Since the above paper talks about "termination analyzers" without offering any definition of what is meant by this term, I can only go by your comment in this group where you write that "a termination analyzer thus is not required to be infallibly correct on every possible input. It must get *at least one* input correctly." [emphasis mine].
I used to call it a {simulating halt decider} where the
term-of-the-art: decider overrode its conventionally meaning
anything that decides to mean anything that always decides
correctly all the time.
That means that any decider which correctly accepts *one* terminating program as terminating is a "termination analyzer" (unless, of course, you mean something entirely different by "termination analyzer". But this would require you to supply an actual definition.)

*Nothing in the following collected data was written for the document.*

Lemma check_endpoint_sync_returns_witness :
  (1 <= EndpointConfig.retry_count health_api)%Z
  /\ sleeps_accepted always_timeout fresh_state (EndpointConfig.retry_delay health_api)
                     (Z.to_nat (EndpointConfig.retry_count health_api) - 1)
  /\ exists result st',
       check_endpoint_sync always_timeout health_api fresh_state = (Ok result, st')
       /\ well_formed health_api result = true.
Proof.
  assert (H1 : (1 <= EndpointConfig.retry_count health_api)%Z) by (cbn; lia).
  assert (H2 : sleeps_accepted always_timeout fresh_state
                 (EndpointConfig.retry_delay health_api)
                 (Z.to_nat (EndpointConfig.retry_count health_api) - 1))
    by (intros j _; vm_compute; reflexivity).
  split; [exact H1 | split; [exact H2 |]].
  exact (check_endpoint_sync_returns always_timeout health_api fresh_state H1 H2).
Defined.

(** C1, as stated, fails: with [retry_count = 2] and [retry_delay = -1.0],
    the first attempt times out, the handler calls [time.sleep(-1.0)], and
    the [ValueError] it raises reaches the caller. *)
Lemma negative_delay_raises :
  (1 <= EndpointConfig.retry_count negative_delay)%Z
  /\ fst (check_endpoint_sync always_timeout negative_delay fresh_state)
     = Raised ValueError
  /\ ~ exists result st',
         check_endpoint_sync always_timeout negative_delay fresh_state = (Ok result, st').
Proof.
  split; [cbn; lia|]. split; [vm_compute; reflexivity|].
  intros (result & st' & H).
  assert (Hfst : fst (check_endpoint_sync always_timeout negative_delay fresh_state)
                 = Ok result) by (rewrite H; reflexivity).
  vm_compute in Hfst. discriminate.
Qed.

(** C2.  An attempt that receives a response is the last attempt of the
    check: the check returns the result of that response, every attempt
    before it raised, and a response with a mismatched status code is
    "unhealthy" and is followed by no other attempt. *)
Theorem response_ends_check (w : World) (endpoint : EndpointConfig.t)
    (st st' : State) (out : res HealthCheckResult.t) (i : nat) (status_code : Z) :
  check_endpoint_sync w endpoint st = (out, st') ->
  (List.length (requests st) <= i < List.length (requests st'))%nat ->
  transport w i = Response status_code ->
  S i = List.length (requests st')
  /\ (forall j, (List.length (requests st) <= j < i)%nat ->
                exists x, transport w j = Raises x)
  /\ exists result,
       out = Ok result
       /\ HealthCheckResult.status_code result = Some status_code
       /\ (HealthCheckResult.status result, HealthCheckResult.error_message result)
          = classify endpoint status_code (HealthCheckResult.response_time result)
       /\ (status_code <> EndpointConfig.expected_status endpoint ->
           HealthCheckResult.status result = "unhealthy"%string).
Proof.
  intros Hrun Hi Hresp. rewrite check_endpoint_sync_eq in Hrun.
  destruct (request_of endpoint) as [req|] eqn:Hreq.
  - assert (Hlast : forall k code,
               (List.length (requests st) <= k < List.length (requests st'))%nat ->
               transport w k = Response code ->
               S k = List.length (requests st')
               /\ out = Ok (response_result endpoint code
                              ((time_time w (S (clock_reads st))
                                - time_time w (clock_reads st)) * 1000)%float
                              (datetime_now w (now_reads st)))).
    { intros k code Hk Hcode.
      exact (attempts_response w endpoint _ req Hreq _ _ _ _ _ _ k code Hrun Hk Hcode). }
    destruct (Hlast i status_code Hi Hresp) as [Hlen ->].
    split; [exact Hlen|]. split.
    + intros j Hj. destruct (transport w j) as [code | x] eqn:Hj'; [|eauto].
      destruct (Hlast j code) as [Hlen' _]; [lia | exact Hj' | lia].
    + eexists. split; [reflexivity|].
      destruct (response_result_fields endpoint status_code
                  ((time_time w (S (clock_reads st))
                    - time_time w (clock_reads st)) * 1000)%float
                  (datetime_now w (now_reads st))) as (Hcode & Htime & Hclass).
      split; [exact Hcode|]. rewrite Htime. split; [exact Hclass|].
      intros Hne. rewrite (classify_mismatch endpoint _ _ Hne) in Hclass.
      injection Hclass as Hstatus _. exact Hstatus.
  - exfalso. apply (attempts_unsupported_status w endpoint _ Hreq) in Hrun.
    destruct Hrun as [Hsame _]. rewrite Hsame in Hi. cbn in Hi. lia.
Qed.

Lemma response_ends_check_witness :
  response_run = (fst response_run, snd response_run)
  /\ (List.length (requests fresh_state) <= 0
      < List.length (requests (snd response_run)))%nat
  /\ transport always_503 0 = Response 503
  /\ 1%nat = List.length (requests (snd response_run))
  /\ exists result,
       fst response_run = Ok result
       /\ HealthCheckResult.status result = "unhealthy"%string.
Proof.
  assert (H1 : response_run = (fst response_run, snd response_run))
    by (vm_compute; reflexivity).
  assert (H2 : (List.length (requests fresh_state) <= 0
                < List.length (requests (snd response_run)))%nat)
    by (vm_compute; lia).
  assert (H3 : transport always_503 0 = Response 503) by reflexivity.
  split; [exact H1 | split; [exact H2 | split; [exact H3 |]]].
  destruct (response_ends_check always_503 health_api fresh_state _ _ 0%nat 503%Z H1 H2 H3)
    as (Hlen & _ & result & Hout & _ & _ & Hstatus).
  split; [exact Hlen|]. exists result. split; [exact Hout|].
  apply Hstatus. cbn. lia.
Defined.

(** C4.  A received response is classified by its status code first:
    "healthy" when the code is the expected one and the elapsed time (from
    the start of the check to the response, in milliseconds) is at most the
    threshold, "slow" with a message of elapsed time and threshold when the
    code is the expected one and the elapsed time is not at most the
    threshold, in particular when it exceeds it, and "unhealthy" with a
    message of expected and actual code, and nothing about latency, when the
    code is another. *)
Theorem response_classification (w : World) (endpoint : EndpointConfig.t)
    (st st' : State) (out : res HealthCheckResult.t) (i : nat) (status_code : Z) :
  check_endpoint_sync w endpoint st = (out, st') ->
  (List.length (requests st) <= i < List.length (requests st'))%nat ->
  transport w i = Response status_code ->
  let elapsed :=
    ((time_time w (S (clock_reads st)) - time_time w (clock_reads st)) * 1000)%float in
  let threshold := (EndpointConfig.max_response_time endpoint * 1000)%float in
  let expected := EndpointConfig.expected_status endpoint in
  exists result,
    out = Ok result
    /\ HealthCheckResult.status_code result = Some status_code
    /\ HealthCheckResult.response_time result = elapsed
    /\ (status_code = expected -> (elapsed <=? threshold)%float = true ->
        HealthCheckResult.status result = "healthy"%string
        /\ HealthCheckResult.error_message result = None)
    /\ (status_code = expected -> (elapsed <=? threshold)%float = false ->
        HealthCheckResult.status result = "slow"%string
        /\ HealthCheckResult.error_message result = Some (msg_slow elapsed threshold))
    /\ (status_code = expected -> (threshold <? elapsed)%float = true ->
        HealthCheckResult.status result = "slow"%string
        /\ HealthCheckResult.error_message result = Some (msg_slow elapsed threshold))
    /\ (status_code <> expected ->
        HealthCheckResult.status result = "unhealthy"%string
        /\ HealthCheckResult.error_message result
           = Some (msg_status expected status_code)).
Proof.
  intros Hrun Hi Hresp elapsed threshold expected.
  rewrite check_endpoint_sync_eq in Hrun.
  destruct (request_of endpoint) as [req|] eqn:Hreq.
  - destruct (attempts_response w endpoint _ req Hreq _ _ _ _ _ _ i status_code
                Hrun Hi Hresp) as [_ ->].
    eexists. split; [reflexivity|].
    destruct (response_result_fields endpoint status_code elapsed
                (datetime_now w (now_reads st))) as (Hcode & Htime & Hclass).
    fold elapsed. split; [exact Hcode|]. split; [exact Htime|].
    assert (Hslow : status_code = expected -> (elapsed <=? threshold)%float = false ->
              HealthCheckResult.status
                (response_result endpoint status_code elapsed
                                 (datetime_now w (now_reads st))) = "slow"%string
              /\ HealthCheckResult.error_message
                   (response_result endpoint status_code elapsed
                                    (datetime_now w (now_reads st)))
                 = Some (msg_slow elapsed threshold)).
    { intros -> Hle. unfold expected in Hclass. rewrite classify_match in Hclass.
      fold threshold in Hclass. rewrite Hle in Hclass.
      injection Hclass as Hstatus Hmessage. auto. }
    split; [|split; [exact Hslow | split]].
    + intros -> Hle. unfold expected in Hclass. rewrite classify_match in Hclass.
      fold threshold in Hclass. rewrite Hle in Hclass.
      injection Hclass as Hstatus Hmessage. auto.
    + intros Hexpected Hlt. apply Hslow; [exact Hexpected|].
      apply ltb_leb_false. exact Hlt.
    + intros Hne. rewrite (classify_mismatch endpoint _ _ Hne) in Hclass.
      injection Hclass as Hstatus Hmessage. auto.
  - exfalso. apply (attempts_unsupported_status w endpoint _ Hreq) in Hrun.
    destruct Hrun as [Hsame _]. rewrite Hsame in Hi. cbn in Hi. lia.
Qed.

Lemma response_classification_witness :
  healthy_run = (fst healthy_run, snd healthy_run)
  /\ (List.length (requests fresh_state) <= 0
      < List.length (requests (snd healthy_run)))%nat
  /\ transport always_200 0 = Response 200
  /\ exists result,
       fst healthy_run = Ok result
       /\ HealthCheckResult.status_code result = Some 200%Z
       /\ HealthCheckResult.response_time result = 125%float
       /\ HealthCheckResult.status result = "healthy"%string
       /\ HealthCheckResult.error_message result = None.
Proof.
  assert (H1 : healthy_run = (fst healthy_run, snd healthy_run))
    by (vm_compute; reflexivity).
  assert (H2 : (List.length (requests fresh_state) <= 0
                < List.length (requests (snd healthy_run)))%nat)
    by (vm_compute; lia).
  assert (H3 : transport always_200 0 = Response 200) by reflexivity.
  split; [exact H1 | split; [exact H2 | split; [exact H3 |]]].
  destruct (response_classification always_200 health_api fresh_state _ _ 0%nat 200%Z
              H1 H2 H3)
    as (result & Hout & Hcode & Htime & Hhealthy & _).
  exists result. split; [exact Hout|]. split; [exact Hcode|].
  split; [rewrite Htime; vm_compute; reflexivity|].
  apply Hhealthy; vm_compute; reflexivity.
Defined.

(** C7.  In every result a check returns, [error_message] is [None] exactly
    when the status is "healthy"; for "slow", "unhealthy" and "error" it is
    present, and the status is one of the four. *)
Theorem error_message_iff_not_healthy (w : World) (endpoint : EndpointConfig.t)
    (st st' : State) (result : HealthCheckResult.t) :
  check_endpoint_sync w endpoint st = (Ok result, st') ->
  (HealthCheckResult.error_message result = None
   <-> HealthCheckResult.status result = "healthy"%string)
  /\ (In (HealthCheckResult.status result) ["slow"; "unhealthy"; "error"]%string ->
      HealthCheckResult.error_message result <> None)
  /\ In (HealthCheckResult.status result) ["healthy"; "slow"; "unhealthy"; "error"]%string.
Proof.
  intros Hrun. rewrite check_endpoint_sync_eq in Hrun.
  apply attempts_well_formed in Hrun. apply well_formed_spec in Hrun.
  destruct Hrun as (_ & _ & Hstatus & _ & Hmessage).
  split; [exact Hmessage|]. split; [|exact Hstatus].
  intros Hin Hnone. apply Hmessage in Hnone. rewrite Hnone in Hin.
  cbn in Hin. repeat destruct Hin as [Hin | Hin]; try discriminate. exact Hin.
Qed.
(** Shifting the tail up by one cell and storing is list insertion. *)
Lemma insert_cells (d : list P) i n x :
  0 <= i <= n → n < Z.of_nat (length d) →
  take (Z.to_nat (n + 1))
    (<[Z.to_nat i := x]> (if i <? n then memmove d (i + 1) i (n - i) else d)) =
  take (Z.to_nat i) (take (Z.to_nat n) d) ++ x :: drop (Z.to_nat i) (take (Z.to_nat n) d).
Proof.
  intros Hi Hn. apply list_eq. intros j.
  destruct (decide (j < Z.to_nat (n + 1))%nat) as [Hj|Hj].
  2: { rewrite !(proj2 (lookup_ge_None _ _)); [done| |].
       - rewrite length_app. simpl. rewrite !length_take, length_drop, length_take. lia.
       - rewrite length_take. lia. }
  rewrite lookup_take_lt by done. rewrite take_take, Nat.min_l by lia.
  destruct (decide (j = Z.to_nat i)) as [->|Hne].
  - rewrite list_lookup_insert_eq.
    + rewrite list_lookup_middle; [done|]. rewrite length_take. lia.
    + case (Z.ltb_spec i n); intros; [rewrite length_memmove by lia|]; lia.
  - rewrite list_lookup_insert_ne by done. case (Z.ltb_spec i n); intros Hin.
    + unfold memmove. destruct (decide (j < Z.to_nat i)%nat) as [Hlt|Hge].
      * rewrite !lookup_app_l, !lookup_take_lt by (rewrite ?length_take; lia). done.
      * rewrite lookup_app_r by (rewrite length_take; lia).
        rewrite length_take. rewrite lookup_app_l by (rewrite length_take, length_drop; lia).
        rewrite lookup_take_lt, lookup_drop by lia.
        rewrite lookup_app_r, length_take, lookup_cons by (rewrite ?length_take; lia).
        destruct (j - Z.to_nat i `min` length d)%nat as [|k] eqn:Ek; [lia|].
        rewrite lookup_drop, lookup_take_lt by lia. f_equal. lia.
    + rewrite lookup_app_l, lookup_take_lt by (rewrite ?length_take; lia). done.
Qed.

It correct accepts at least one and correctly reject at least one.
My system actually works on an infinite set of each.
It can do any simple:
(a) infinite loop
(b) infinite recursion
(c) recursive simulation
And every decider will accept at least *one* terminating program description, regardless of what it is that that decider was actually intended to decide. That follows from the simple fact that it is no more possible to construct a decider which gets every instance of the halting problem* wrong than it is to construct one that gets every instance right.
André
[*] Here talk about 'halting' as if it is the same thing as 'terminating'. Since you've switched from talking about halt deciders to 'termination analyzers', perhaps you think these mean different things. But that again would require you to actually define what you think this difference is. Otherwise we're left simply trying to guess the meanings of your terms, as usual.
Basically we have five people including Richard that disagree
with you on the point of the original post.